**YOUR GOAL:** Copy each line of the entries below that contains the string "Hmax".
==== INFORMATION PROVIDED ====
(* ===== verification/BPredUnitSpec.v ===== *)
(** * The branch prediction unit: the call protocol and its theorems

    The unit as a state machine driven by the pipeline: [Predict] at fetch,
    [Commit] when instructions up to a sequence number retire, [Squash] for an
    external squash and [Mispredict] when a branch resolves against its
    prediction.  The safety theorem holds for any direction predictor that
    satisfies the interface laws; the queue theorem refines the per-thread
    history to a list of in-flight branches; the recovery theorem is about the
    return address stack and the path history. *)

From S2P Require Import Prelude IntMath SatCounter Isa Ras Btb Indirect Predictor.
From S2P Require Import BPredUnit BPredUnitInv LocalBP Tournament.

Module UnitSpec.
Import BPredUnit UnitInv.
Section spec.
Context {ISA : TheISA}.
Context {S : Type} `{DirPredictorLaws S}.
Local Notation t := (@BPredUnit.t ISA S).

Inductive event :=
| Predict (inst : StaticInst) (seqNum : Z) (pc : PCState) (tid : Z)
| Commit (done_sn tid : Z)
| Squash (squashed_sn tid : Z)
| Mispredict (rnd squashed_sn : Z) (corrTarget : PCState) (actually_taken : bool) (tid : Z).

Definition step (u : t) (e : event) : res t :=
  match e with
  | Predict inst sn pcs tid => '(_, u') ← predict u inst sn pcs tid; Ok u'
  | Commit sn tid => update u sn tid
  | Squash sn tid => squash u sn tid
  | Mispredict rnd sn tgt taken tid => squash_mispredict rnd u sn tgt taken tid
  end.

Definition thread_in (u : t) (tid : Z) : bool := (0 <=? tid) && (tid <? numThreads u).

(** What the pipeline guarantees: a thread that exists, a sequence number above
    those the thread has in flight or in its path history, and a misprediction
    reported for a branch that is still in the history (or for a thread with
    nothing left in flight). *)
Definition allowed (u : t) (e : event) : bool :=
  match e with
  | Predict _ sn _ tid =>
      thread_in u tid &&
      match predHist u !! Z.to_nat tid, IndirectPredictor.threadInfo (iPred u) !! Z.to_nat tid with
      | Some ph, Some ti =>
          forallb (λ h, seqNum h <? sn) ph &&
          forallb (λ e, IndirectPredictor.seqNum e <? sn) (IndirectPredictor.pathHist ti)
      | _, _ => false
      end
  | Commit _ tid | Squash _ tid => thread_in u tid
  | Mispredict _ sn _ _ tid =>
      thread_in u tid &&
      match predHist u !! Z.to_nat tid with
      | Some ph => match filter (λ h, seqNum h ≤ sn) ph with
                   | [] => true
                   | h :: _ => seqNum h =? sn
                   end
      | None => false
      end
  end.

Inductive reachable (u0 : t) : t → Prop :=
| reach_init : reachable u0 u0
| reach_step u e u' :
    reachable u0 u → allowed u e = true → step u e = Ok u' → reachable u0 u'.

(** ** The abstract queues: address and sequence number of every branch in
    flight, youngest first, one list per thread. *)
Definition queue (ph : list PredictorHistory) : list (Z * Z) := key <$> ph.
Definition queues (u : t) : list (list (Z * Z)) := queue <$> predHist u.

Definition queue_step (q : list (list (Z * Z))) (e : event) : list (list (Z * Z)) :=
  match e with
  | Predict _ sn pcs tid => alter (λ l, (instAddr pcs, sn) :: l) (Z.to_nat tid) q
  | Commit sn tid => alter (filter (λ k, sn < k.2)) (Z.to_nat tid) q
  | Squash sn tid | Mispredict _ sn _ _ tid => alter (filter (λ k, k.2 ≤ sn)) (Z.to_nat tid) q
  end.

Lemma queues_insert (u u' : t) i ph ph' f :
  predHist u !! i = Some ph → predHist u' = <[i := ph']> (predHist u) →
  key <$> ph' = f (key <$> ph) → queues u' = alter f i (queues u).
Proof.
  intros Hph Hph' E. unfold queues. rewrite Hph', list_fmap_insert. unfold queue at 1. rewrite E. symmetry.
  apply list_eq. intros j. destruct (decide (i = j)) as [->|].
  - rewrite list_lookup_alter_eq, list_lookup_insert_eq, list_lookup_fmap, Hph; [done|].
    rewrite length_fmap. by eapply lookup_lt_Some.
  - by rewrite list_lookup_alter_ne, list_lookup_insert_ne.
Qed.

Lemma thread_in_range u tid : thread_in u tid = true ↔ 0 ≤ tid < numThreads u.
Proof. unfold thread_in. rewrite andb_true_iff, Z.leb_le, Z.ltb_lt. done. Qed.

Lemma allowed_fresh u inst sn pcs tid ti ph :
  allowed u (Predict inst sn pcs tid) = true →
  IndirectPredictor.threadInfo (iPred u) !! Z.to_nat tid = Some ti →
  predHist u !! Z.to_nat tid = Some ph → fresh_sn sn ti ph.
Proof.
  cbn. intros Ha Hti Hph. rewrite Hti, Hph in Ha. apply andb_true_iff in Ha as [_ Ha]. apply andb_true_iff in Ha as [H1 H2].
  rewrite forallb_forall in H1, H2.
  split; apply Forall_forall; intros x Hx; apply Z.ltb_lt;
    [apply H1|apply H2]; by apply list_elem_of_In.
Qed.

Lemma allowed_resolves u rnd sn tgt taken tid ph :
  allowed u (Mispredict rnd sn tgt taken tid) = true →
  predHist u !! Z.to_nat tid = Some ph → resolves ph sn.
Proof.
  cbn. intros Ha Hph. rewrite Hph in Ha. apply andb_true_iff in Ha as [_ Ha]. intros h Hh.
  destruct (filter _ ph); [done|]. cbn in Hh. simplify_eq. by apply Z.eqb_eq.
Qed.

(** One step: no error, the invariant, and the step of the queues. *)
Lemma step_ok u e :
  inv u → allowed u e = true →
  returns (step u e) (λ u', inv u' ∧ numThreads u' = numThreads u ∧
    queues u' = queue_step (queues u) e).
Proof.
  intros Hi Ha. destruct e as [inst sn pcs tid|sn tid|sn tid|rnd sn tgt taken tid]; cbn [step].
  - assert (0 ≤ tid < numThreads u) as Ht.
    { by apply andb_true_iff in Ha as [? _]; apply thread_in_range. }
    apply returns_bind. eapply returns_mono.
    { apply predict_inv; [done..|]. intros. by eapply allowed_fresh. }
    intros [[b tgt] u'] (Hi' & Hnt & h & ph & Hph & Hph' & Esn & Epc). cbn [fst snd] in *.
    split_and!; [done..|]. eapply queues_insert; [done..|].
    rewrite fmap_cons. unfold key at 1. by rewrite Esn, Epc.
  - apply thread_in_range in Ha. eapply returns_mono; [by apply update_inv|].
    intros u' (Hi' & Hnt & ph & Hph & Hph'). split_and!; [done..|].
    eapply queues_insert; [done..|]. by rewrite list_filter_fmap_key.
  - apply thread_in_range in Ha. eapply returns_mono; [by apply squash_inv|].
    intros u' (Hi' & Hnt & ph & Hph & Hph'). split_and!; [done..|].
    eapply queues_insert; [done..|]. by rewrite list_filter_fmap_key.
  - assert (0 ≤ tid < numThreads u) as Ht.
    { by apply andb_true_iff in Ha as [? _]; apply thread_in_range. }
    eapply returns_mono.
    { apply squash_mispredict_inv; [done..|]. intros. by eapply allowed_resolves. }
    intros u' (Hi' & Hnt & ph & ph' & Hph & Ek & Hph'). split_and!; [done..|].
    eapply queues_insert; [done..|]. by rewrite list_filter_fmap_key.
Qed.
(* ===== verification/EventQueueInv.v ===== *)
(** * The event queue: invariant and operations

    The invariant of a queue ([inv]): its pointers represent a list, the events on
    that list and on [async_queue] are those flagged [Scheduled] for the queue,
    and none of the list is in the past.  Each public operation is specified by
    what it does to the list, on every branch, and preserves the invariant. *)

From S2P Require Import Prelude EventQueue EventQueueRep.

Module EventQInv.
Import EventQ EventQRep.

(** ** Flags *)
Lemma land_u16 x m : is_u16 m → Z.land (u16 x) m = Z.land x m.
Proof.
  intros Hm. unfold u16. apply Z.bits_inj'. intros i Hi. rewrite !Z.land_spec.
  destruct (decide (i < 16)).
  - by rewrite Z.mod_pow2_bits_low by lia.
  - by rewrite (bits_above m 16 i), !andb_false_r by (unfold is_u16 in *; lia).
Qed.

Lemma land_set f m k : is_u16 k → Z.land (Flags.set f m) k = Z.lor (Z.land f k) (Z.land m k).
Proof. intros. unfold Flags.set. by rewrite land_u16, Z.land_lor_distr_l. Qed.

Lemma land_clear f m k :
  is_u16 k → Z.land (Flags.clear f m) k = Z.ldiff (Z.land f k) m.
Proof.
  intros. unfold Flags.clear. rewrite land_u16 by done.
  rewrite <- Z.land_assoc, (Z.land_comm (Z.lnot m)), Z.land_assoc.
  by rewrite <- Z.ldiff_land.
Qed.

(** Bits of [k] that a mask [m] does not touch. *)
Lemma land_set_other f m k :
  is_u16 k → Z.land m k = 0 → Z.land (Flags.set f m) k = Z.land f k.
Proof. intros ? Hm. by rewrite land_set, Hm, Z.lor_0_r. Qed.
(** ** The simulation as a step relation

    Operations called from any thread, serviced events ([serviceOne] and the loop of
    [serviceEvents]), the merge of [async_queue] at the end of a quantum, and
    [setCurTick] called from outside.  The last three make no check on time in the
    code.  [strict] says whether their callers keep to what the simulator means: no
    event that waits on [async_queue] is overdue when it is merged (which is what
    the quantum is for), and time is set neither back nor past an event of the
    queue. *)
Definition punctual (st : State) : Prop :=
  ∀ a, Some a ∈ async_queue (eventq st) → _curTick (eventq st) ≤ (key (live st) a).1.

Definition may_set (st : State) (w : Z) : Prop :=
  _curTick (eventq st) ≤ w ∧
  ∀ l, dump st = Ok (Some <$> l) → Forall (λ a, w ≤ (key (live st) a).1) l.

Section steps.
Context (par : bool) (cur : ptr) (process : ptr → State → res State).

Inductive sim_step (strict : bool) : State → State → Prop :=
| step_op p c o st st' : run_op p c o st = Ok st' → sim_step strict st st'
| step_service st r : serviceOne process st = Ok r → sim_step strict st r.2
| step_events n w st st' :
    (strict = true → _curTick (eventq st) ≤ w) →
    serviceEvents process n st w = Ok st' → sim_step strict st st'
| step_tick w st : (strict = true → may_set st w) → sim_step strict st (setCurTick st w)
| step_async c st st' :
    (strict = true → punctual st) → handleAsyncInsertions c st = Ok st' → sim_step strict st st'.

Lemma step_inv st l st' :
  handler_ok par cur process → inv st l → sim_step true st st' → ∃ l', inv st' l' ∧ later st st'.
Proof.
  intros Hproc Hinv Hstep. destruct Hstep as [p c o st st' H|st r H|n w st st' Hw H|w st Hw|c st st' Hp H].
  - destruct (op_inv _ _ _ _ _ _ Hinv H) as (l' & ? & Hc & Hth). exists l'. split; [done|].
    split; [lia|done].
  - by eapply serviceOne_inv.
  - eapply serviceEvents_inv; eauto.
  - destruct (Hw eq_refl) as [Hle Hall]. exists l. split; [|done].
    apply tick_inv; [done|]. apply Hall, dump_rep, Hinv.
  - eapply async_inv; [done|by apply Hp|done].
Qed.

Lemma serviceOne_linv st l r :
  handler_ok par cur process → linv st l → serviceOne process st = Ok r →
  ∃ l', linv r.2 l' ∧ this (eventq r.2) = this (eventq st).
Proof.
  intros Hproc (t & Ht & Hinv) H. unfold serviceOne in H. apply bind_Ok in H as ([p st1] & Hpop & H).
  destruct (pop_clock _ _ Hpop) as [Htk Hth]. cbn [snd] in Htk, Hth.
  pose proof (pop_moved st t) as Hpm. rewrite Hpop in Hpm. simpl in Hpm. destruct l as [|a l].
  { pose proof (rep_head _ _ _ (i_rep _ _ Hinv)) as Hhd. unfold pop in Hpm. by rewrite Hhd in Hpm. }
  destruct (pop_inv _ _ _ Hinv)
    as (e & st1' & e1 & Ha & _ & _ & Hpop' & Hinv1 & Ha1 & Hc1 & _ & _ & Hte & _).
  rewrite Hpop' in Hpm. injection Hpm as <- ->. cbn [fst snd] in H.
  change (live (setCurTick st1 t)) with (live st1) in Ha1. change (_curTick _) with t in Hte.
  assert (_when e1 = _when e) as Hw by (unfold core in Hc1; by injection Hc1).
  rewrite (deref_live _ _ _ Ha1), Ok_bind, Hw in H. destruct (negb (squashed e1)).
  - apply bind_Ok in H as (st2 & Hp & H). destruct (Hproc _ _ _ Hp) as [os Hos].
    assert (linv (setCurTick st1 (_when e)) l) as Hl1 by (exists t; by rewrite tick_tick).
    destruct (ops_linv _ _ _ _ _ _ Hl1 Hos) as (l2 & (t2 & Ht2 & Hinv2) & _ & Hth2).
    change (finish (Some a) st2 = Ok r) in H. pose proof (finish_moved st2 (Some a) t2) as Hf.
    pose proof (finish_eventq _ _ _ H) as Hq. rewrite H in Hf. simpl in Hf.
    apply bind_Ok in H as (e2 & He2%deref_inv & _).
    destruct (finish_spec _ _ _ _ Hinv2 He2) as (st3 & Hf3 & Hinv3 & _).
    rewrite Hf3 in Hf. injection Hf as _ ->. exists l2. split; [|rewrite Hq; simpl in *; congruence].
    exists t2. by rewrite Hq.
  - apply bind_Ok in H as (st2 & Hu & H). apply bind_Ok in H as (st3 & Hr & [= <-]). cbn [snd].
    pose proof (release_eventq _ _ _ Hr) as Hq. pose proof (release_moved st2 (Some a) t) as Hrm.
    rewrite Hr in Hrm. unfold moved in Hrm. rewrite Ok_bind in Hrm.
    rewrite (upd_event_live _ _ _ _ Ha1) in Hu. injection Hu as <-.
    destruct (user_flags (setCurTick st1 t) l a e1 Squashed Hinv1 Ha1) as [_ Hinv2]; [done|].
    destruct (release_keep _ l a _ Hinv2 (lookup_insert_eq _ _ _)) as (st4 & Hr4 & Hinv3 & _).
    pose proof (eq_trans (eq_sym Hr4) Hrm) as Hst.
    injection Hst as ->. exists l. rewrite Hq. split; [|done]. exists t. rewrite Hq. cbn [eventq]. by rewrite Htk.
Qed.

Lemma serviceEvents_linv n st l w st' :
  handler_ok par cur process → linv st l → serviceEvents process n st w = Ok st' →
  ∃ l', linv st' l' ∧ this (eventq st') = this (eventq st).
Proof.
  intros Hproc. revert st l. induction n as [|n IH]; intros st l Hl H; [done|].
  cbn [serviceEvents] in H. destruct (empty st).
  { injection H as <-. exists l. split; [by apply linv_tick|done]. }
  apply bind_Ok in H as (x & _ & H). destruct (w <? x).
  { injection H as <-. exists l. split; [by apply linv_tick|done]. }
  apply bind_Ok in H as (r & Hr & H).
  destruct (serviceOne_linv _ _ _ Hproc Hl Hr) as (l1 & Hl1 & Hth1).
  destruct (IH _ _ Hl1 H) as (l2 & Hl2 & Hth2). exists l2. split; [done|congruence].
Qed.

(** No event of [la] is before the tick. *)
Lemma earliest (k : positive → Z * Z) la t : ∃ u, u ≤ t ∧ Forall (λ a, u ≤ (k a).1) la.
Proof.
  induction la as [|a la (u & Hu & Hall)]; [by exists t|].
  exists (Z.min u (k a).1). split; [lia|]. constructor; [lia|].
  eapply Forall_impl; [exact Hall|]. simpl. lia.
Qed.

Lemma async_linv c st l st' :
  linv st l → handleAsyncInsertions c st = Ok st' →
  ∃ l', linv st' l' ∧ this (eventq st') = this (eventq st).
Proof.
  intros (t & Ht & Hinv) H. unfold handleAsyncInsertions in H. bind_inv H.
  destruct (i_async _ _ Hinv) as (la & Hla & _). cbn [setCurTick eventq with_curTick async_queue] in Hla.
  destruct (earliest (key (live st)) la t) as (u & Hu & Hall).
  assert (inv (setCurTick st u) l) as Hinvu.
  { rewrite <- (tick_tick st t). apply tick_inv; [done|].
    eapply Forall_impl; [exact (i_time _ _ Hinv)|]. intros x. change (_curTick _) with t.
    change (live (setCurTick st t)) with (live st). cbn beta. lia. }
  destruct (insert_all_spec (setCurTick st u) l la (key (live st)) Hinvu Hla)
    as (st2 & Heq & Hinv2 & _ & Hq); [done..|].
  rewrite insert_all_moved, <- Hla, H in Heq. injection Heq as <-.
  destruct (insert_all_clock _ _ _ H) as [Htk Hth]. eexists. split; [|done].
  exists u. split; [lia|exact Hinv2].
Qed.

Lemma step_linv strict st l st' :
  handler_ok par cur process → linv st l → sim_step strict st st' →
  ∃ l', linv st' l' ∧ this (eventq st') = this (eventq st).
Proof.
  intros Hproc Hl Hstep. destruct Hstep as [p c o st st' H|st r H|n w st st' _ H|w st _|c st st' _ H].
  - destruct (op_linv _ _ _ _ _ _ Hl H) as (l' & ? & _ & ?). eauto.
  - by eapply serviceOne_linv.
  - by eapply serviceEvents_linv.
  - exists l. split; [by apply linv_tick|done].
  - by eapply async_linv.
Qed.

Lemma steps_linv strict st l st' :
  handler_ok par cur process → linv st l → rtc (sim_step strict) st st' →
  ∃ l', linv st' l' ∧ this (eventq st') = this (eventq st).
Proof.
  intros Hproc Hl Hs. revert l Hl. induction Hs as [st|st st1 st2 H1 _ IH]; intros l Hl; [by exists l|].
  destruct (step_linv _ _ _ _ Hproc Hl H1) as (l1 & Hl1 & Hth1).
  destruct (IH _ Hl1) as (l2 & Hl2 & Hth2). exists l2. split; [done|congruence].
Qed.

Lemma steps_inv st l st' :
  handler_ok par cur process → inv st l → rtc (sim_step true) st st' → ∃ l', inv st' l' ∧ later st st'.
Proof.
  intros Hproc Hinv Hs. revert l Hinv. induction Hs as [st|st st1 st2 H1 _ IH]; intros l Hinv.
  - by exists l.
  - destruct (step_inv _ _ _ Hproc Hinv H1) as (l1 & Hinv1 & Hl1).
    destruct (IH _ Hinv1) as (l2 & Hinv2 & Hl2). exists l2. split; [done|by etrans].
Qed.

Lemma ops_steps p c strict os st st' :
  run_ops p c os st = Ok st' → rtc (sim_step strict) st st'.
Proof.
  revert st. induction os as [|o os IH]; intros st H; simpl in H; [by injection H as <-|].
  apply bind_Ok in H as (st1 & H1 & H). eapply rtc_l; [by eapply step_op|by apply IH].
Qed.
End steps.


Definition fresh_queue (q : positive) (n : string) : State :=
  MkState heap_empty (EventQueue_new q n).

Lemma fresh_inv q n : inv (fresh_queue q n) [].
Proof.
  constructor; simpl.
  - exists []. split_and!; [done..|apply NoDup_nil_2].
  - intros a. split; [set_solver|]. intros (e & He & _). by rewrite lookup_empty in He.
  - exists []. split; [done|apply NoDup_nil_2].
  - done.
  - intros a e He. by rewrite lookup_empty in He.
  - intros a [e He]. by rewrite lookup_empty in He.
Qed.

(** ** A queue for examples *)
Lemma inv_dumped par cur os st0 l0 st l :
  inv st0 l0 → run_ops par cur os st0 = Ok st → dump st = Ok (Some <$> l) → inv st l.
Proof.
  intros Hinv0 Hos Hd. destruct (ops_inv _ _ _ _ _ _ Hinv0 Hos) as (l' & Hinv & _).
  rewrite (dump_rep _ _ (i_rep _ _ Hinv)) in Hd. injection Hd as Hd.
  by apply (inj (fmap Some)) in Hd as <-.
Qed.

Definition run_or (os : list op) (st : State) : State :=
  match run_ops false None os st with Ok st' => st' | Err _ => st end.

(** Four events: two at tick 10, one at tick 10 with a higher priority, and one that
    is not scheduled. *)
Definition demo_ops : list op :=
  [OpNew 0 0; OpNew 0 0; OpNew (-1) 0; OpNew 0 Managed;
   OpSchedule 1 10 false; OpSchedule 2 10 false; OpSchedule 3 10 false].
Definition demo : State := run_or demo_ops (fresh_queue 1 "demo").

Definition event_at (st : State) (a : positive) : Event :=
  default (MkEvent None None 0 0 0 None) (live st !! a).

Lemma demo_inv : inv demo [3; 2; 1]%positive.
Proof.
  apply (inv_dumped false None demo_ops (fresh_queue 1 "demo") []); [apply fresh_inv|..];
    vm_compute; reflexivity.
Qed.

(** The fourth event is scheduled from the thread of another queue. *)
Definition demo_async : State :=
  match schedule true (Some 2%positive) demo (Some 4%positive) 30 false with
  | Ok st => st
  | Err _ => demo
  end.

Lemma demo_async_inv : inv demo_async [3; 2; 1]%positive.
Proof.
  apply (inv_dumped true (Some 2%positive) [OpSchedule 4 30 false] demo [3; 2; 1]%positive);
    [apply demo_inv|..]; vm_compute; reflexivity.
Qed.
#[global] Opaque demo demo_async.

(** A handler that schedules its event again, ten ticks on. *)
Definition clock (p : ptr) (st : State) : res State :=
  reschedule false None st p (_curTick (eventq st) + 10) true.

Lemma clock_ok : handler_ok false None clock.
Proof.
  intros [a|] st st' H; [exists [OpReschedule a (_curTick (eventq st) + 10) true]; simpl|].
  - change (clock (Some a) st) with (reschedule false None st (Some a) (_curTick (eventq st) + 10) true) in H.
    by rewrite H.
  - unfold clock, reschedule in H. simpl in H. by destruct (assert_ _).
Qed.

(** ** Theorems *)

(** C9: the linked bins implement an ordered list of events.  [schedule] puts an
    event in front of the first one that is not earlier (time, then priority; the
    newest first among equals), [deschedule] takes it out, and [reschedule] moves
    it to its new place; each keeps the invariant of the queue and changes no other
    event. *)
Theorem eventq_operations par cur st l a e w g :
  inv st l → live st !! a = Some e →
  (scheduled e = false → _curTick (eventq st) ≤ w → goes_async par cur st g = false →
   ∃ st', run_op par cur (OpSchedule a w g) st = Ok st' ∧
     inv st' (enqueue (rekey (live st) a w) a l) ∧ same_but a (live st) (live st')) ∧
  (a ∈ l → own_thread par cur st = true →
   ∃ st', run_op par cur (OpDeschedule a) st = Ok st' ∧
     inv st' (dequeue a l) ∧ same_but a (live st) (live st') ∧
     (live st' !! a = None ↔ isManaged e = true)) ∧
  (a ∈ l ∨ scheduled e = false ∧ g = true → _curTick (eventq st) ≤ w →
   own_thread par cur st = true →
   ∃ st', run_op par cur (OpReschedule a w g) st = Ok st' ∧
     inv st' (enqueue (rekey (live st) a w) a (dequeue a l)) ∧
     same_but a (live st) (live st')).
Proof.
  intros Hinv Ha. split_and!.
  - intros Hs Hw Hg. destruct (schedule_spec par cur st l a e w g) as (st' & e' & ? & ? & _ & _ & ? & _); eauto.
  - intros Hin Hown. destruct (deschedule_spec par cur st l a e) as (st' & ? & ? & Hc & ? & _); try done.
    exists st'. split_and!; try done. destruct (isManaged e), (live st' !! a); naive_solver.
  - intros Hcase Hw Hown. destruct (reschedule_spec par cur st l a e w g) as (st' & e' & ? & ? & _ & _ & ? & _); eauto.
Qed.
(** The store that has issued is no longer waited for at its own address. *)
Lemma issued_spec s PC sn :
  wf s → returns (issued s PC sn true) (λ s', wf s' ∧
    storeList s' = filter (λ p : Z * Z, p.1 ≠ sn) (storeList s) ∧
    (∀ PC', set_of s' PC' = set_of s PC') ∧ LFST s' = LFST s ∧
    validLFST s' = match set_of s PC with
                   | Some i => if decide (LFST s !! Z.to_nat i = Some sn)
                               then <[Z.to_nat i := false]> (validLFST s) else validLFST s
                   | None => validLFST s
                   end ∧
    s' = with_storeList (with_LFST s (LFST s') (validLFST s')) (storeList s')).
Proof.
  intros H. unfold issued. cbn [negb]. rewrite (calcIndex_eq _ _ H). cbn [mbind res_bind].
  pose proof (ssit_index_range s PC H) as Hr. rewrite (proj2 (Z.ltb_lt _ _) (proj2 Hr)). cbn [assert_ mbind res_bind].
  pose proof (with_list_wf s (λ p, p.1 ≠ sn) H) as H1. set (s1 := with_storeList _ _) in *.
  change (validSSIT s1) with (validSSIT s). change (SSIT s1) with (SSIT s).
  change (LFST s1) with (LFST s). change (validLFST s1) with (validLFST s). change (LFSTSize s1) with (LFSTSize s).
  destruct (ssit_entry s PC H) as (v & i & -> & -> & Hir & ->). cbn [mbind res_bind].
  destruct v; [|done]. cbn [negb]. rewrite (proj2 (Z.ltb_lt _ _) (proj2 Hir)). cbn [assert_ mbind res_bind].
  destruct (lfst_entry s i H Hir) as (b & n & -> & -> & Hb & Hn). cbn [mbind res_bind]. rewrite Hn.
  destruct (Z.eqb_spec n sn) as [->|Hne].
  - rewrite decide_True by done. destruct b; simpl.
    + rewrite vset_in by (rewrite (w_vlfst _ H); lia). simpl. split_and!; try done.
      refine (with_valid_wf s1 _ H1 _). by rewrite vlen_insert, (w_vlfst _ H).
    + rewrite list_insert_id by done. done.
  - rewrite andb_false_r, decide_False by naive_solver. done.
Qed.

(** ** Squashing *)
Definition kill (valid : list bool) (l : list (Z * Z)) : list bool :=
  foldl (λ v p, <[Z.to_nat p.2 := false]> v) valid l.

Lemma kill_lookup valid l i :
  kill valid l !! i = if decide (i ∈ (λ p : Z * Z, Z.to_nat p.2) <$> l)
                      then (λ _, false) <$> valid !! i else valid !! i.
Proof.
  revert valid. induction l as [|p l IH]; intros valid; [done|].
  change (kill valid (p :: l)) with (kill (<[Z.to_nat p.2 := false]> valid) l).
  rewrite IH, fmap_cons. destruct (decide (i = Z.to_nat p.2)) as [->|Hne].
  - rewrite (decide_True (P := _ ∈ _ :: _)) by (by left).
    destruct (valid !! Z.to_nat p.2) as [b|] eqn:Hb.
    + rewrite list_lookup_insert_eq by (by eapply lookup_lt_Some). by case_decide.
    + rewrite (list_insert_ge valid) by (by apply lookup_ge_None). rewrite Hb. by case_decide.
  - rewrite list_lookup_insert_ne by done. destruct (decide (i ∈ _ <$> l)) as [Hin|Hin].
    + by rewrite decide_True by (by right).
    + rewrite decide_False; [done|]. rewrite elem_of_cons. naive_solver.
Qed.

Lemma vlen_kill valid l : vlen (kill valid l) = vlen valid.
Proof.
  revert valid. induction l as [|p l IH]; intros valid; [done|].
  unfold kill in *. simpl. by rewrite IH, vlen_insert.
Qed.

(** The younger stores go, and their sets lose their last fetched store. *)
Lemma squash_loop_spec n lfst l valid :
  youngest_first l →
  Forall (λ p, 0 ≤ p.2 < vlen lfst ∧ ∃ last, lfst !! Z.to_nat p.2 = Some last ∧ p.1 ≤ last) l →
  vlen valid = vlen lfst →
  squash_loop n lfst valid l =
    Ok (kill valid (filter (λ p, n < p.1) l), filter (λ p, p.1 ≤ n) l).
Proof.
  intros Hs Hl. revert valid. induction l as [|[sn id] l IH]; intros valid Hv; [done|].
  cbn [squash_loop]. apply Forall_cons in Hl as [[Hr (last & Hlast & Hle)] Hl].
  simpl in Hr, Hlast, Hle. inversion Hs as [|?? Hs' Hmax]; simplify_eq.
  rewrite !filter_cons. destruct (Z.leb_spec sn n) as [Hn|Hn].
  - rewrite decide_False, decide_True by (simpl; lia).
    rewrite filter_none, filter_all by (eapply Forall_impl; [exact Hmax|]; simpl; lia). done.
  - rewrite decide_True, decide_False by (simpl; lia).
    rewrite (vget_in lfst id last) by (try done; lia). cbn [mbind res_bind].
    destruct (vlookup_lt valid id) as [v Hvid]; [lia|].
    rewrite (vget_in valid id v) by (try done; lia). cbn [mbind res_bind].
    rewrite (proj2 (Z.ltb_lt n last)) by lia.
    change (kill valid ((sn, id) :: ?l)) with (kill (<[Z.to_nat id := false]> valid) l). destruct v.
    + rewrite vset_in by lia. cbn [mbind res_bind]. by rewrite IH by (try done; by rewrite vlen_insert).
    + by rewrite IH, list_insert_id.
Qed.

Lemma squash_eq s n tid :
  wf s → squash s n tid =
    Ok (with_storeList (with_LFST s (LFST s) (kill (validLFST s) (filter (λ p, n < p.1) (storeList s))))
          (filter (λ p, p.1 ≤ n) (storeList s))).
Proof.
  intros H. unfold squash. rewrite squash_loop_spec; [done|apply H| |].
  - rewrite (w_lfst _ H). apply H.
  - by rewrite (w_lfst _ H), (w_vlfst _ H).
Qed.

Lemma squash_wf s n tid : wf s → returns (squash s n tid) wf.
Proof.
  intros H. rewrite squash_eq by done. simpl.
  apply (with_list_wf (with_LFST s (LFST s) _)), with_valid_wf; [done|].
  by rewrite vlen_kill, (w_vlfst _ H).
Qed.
====
**COMPLETED TASK:**
  simpl in Hr, Hlast, Hle. inversion Hs as [|?? Hs' Hmax]; simplify_eq.
    rewrite filter_none, filter_all by (eapply Forall_impl; [exact Hmax|]; simpl; lia). done.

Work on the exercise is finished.